Яркая блондинка с длинными, прямыми волосами, губки полненькие бантиком, яркие зеленые глаза, обрамленные наращенными ресницами, большие сиськи…
– Ханна, твоё ли будущее имущество? – тяну я. – Неужто кабинетная крыса, пришла проверить, как у меня обстоят дела?
На работе слишком много обсуждают отношения Доусона и Ханны. Мне по большому счету все равно, бесит только то, что после ее губ, он лезет ко мне. Чувствую себя дешевкой, старой половой тряпкой об которую периодически вытирают ноги. А это стерва бесит меня своими бескомпромиссными заявлениями.
– Доусон, сообщил мне час назад. Я созерцаю масштабы, запишу на твой счет. Не хочу, чтобы кто-то расплачивался за тебя. – ее золотистый, безвкусный блокнот, с металлическими уголками отсвечивает в зеркалах, она облизывает палец и начинает противно листать бумагу.
– Ты можешь сделать это в коридоре, – иду к двери, широко ее распахиваю, удерживаю пока эта кривоногая гусыня доковыляет. Шаркая безобразной обувью, она едва не врезается в косяк, я бы ей помогла, приложиться головой, но не хочу мараться. Если она ударится об стену, я еще и подтолкну. – Быстрее давай, я не в кабинете задницу отсиживала, в отличие от тебя. – Выключаю свет в студии, еще до того, как она доходит.
– Так иди, кто тебя задерживает? Я могу, и сама все закрыть, есть такие полномочия, – она поправляет свои стильные очки в форме «панто», он не мог дать доступ к моей студии этой профурсетке, мы же договаривались. – Доусон очень устал, твоя наглая физиономия все усложнит.
Закрываю дверь, едва она вытаскивает свое амебное тело, сжимаю ключи в кулаке. Вмазать бы ей пару раз, как он меня учил, воспользоваться, наконец, своими знаниями. Ускоряю свой шаг, когда мелькаю перед студией Доусона и боксирующих ребят, кто-то стучит кулаком в стекло. Обычное явление, обожрутся своих стероидных анаболиков и потом сходят с ума. Спускаюсь по лесенкам, и выбегаю на улицу.
– Черт возьми, – обхватываю свои плечи руками, я снова забыла переодеться и забрать спортивную сумку с раздевалки. Ладно, и так нормально, главное, что есть ключи, а права в бардачке.

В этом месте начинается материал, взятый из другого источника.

(** * Optional-capability activation in cmd/main.go (addon-controller)

    A shallow embedding of the bootstrap code that probes for the CAPI and
    Flux CRDs, retries on errors, attaches late watches or starts the CRD
    watcher, and of the two CRD handlers that restart the process.

    Effects are modelled by explicit state passing: the state is the
    chronological trace of the calls the code makes to its collaborators
    (API client, logger, time.Sleep, syscall.Kill, reconcilers, manager), and
    the answers of those collaborators come from an environment of oracles
    indexed by the number of earlier calls of the same kind. *)

From Stdlib Require Import String List ZArith Bool Lia PeanoNat.
Import ListNotations.
Open Scope string_scope.
Open Scope list_scope.

(** ** Data *)

(** context.Context: the code never inspects it, it only forwards it. *)
Record Context := { ctxDone : bool }.

(** error values returned by client.Get; [apierrors.IsNotFound] tells the
    two classes apart. *)
Inductive APIError :=
| NotFound
| OtherError (cause : string).

Definition IsNotFound (e : APIError) : bool :=
  match e with
  | NotFound => true
  | OtherError _ => false
  end.

(** fmt.Sprintf("%v", err) *)
Definition errString (e : APIError) : string :=
  match e with
  | NotFound => "not found"
  | OtherError c => c
  end.

(** schema.GroupVersionKind *)
Record GroupVersionKind := {
  Group : string;
  Version : string;
  Kind : string
}.

(** clusterv1.GroupVersion.Group and sourcev1.GroupVersion.Group *)
Definition clusterv1_Group : string := "cluster.x-k8s.io".
Definition sourcev1_Group : string := "source.toolkit.fluxcd.io".

Inductive Signal := SIGTERM.

(** the three controllers built in main *)
Inductive ControllerKind := ClusterProfile | Profile | ClusterSummary.

(** the two function values handed to crd.WatchCustomResourceDefinition *)
Inductive HandlerName := CapiCRDHandler | FluxCRDHandler.

(** the reconcilers of package controllers; their fields play no part here *)
Inductive ClusterProfileReconciler := TheClusterProfileReconciler.
Inductive ProfileReconciler := TheProfileReconciler.
Inductive ClusterSummaryReconciler := TheClusterSummaryReconciler.

(** a Go pointer: [None] is nil *)
Definition Ptr (A : Type) := option A.

(** goroutines started by startWatchers, with the arguments that matter *)
Inductive Goroutine :=
| GoCapiWatchers (clusterProfileReconciler : Ptr ClusterProfileReconciler)
                 (profileReconciler : Ptr ProfileReconciler)
                 (clusterSummaryReconciler : Ptr ClusterSummaryReconciler)
| GoFluxWatchers (clusterSummaryReconciler : Ptr ClusterSummaryReconciler).

Inductive LogLevel := LvlDefault | LvlLogInfo.

(** calls observable from outside, in the order they are made *)
Inductive Event :=
| EvGet (ctx : Context) (name : string)
| EvSleep (seconds : Z)
| EvLog (lvl : LogLevel) (msg : string)
| EvLogError (msg : string)
| EvGoWatchCRD (ctx : Context) (h : HandlerName)
| EvWatchForCAPI (k : ControllerKind)
| EvWatchForFlux
| EvKill (pid : Z) (sig : Signal)
| EvSetup (k : ControllerKind)
| EvAddHealthzCheck
| EvAddReadyzCheck
| EvSetVersion
| EvAddDefaultIndexes
| EvGo (g : Goroutine)
| EvMgrStart.

Definition Trace := list Event.

Definition isGet (e : Event) : bool :=
  match e with EvGet _ _ => true | _ => false end.
Definition isSleep (e : Event) : bool :=
  match e with EvSleep _ => true | _ => false end.
Definition isLog (e : Event) : bool :=
  match e with EvLog _ _ => true | _ => false end.
Definition isGoWatchCRD (e : Event) : bool :=
  match e with EvGoWatchCRD _ _ => true | _ => false end.
Definition isWatchForCAPI (k : ControllerKind) (e : Event) : bool :=
  match e, k with
  | EvWatchForCAPI ClusterProfile, ClusterProfile => true
  | EvWatchForCAPI Profile, Profile => true
  | EvWatchForCAPI ClusterSummary, ClusterSummary => true
  | _, _ => false
  end.
Definition isWatchForFlux (e : Event) : bool :=
  match e with EvWatchForFlux => true | _ => false end.
Definition isAttach (e : Event) : bool :=
  match e with EvWatchForCAPI _ | EvWatchForFlux => true | _ => false end.
Definition isKill (e : Event) : bool :=
  match e with EvKill _ _ => true | _ => false end.
Definition isMgrStart (e : Event) : bool :=
  match e with EvMgrStart => true | _ => false end.

Definition count (p : Event -> bool) (tr : Trace) : nat :=
  length (filter p tr).

(** the collaborators' answers; [n] is the number of earlier calls of the
    same kind in the trace *)
Record Env := {
  getCRD : Context -> nat -> string -> option APIError;
  watchForCAPI : ControllerKind -> nat -> option string;
  watchForFlux : nat -> option string;
  killErr : nat -> option string;
  setupErr : ControllerKind -> option string;
  healthzErr : option string;
  readyzErr : option string;
  indexErr : option string;
  mgrStartErr : option string;
  pid : Z;
  (** the CRD events the informer of crd.WatchCustomResourceDefinition
      delivers to its handler when started with a given context
      (libsveltos, outside src/) *)
  crdEvents : Context -> list GroupVersionKind
}.

(** ** The monad: outcome and trace *)

Inductive Outcome (A : Type) :=
| Returned (a : A)
| Panicked (msg : string)
| Exited (code : Z)
| Running.
Arguments Returned {A} a.
Arguments Panicked {A} msg.
Arguments Exited {A} code.
Arguments Running {A}.

Definition M (A : Type) := Trace -> Outcome A * Trace.

Definition ret {A} (a : A) : M A := fun tr => (Returned a, tr).

Definition bind {A B} (m : M A) (f : A -> M B) : M B :=
  fun tr =>
    match m tr with
    | (Returned a, tr') => f a tr'
    | (Panicked msg, tr') => (Panicked msg, tr')
    | (Exited c, tr') => (Exited c, tr')
    | (Running, tr') => (Running, tr')
    end.

Notation "x <- m ;; k" := (bind m (fun x => k))
  (at level 61, m at next level, right associativity).
Notation "m ;;; k" := (bind m (fun _ => k))
  (at level 61, right associativity).

Definition emit (e : Event) : M unit := fun tr => (Returned tt, tr ++ [e]).
Definition panic {A} (msg : string) : M A := fun tr => (Panicked msg, tr).
Definition os_Exit {A} (code : Z) : M A := fun tr => (Exited code, tr).
Definition running {A} : M A := fun tr => (Running, tr).
(** [client.beta.threads.runs.retrieve(run_id, thread_id)]: the status the
    service reports.  A run is active until a poll reports it "completed";
    by then the messages the assistant wrote during the run are in the
    thread. *)
Definition runs_retrieve (r : nat) : M string := fun w =>
  let status := env_status env (w_polls w) in
  let w1 := with_polls (S (w_polls w)) w in
  let w2 :=
    if String.eqb status "completed" && existsb (Nat.eqb r) (w_active w) then
      with_thread (w_thread w ++ map reply_message (env_replies env r))
        (with_active (List.filter (fun x => negb (Nat.eqb r x)) (w_active w)) w1)
    else w1 in
  (Ret status, w2, [EvPoll r status]).

(** *** The functions of main.py *)

Definition initialize_openai_client : M Client :=
  match env_api_key env with
  | Some (String c k) => ret {| api_key := String c k |}
  | _ => raise {| exn_cls := ValueError;
                  exn_msg := "OPENAI_API_KEY is not set in environment variables." |}
  end.

Definition create_assistant (client : Client) : M string :=
  ret (env_assistant_id env).

Definition create_thread (client : Client) : M string :=
  ret (env_thread_id env).

Definition send_message (client : Client) (thread_id content : string) : M unit :=
  messages_create content.

Definition list_messages (client : Client) (thread_id : string) : M (list Message) :=
  messages_list.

Сажусь за руль своей маленькой Митсубиси, оглядываюсь по сторонам. Мотоцикл Доусона все еще стоит перед входом, лучше отъехать в то время, пока он не вышел из центра. Едва я успеваю повернуть на дорогу, из дверей выходит мой бывший муж в обнимку с Ханной, они улыбаются, Доусон замечает мою машину и машет рукой. Что-то успевает екнуть в сердце, я и так ему не верю, а тут еще все эти разговоры. Теперь я своими глазами убедилась, что нет дыма без огня. Стоило мне уехать на неделю, он время не теряет. То, что он бегает за мной, скорей инерция. Это как тело петуха, которому отрубили голову, а оно все еще движется. Останавливаюсь у ближайшего кафе и беру две порции гамбургера с картошкой фри, моя голова забита дерьмом по имени Доусон, хочу заесть стресс. Отравить свое тело, чтобы оно не дало сбой. Пока я его не вижу, дико скучаю. Хочется ответить на все его сообщения, встретиться, поговорить. Но эти лживые слова и движения, как он ограняет меня словно я драгоценность, а потом мне рассказывают, как он встречается с секретаршей. Дают друг другу ласковые прозвища и даже обнимаются. И после того, как он лижет ее липкие губы с безвкусной помадой, я собираю остатки с барского стола. Механически ладонью вытираю губы, в которые он меня поцеловал, брезгливо сжимаю губы. Пусть только попробует ко мне прикоснуться, свинья. Подъезжаю к своей квартире, достаю еду и за несколько минут, перепрыгнув парочку пролетов, стучу в дверь. Такое впечатление, что Вит еще не спит. Ненавижу есть в одиночку. Двери открываются, мой брат с взъерошенными волосами, после душа в одних шортах встречает меня.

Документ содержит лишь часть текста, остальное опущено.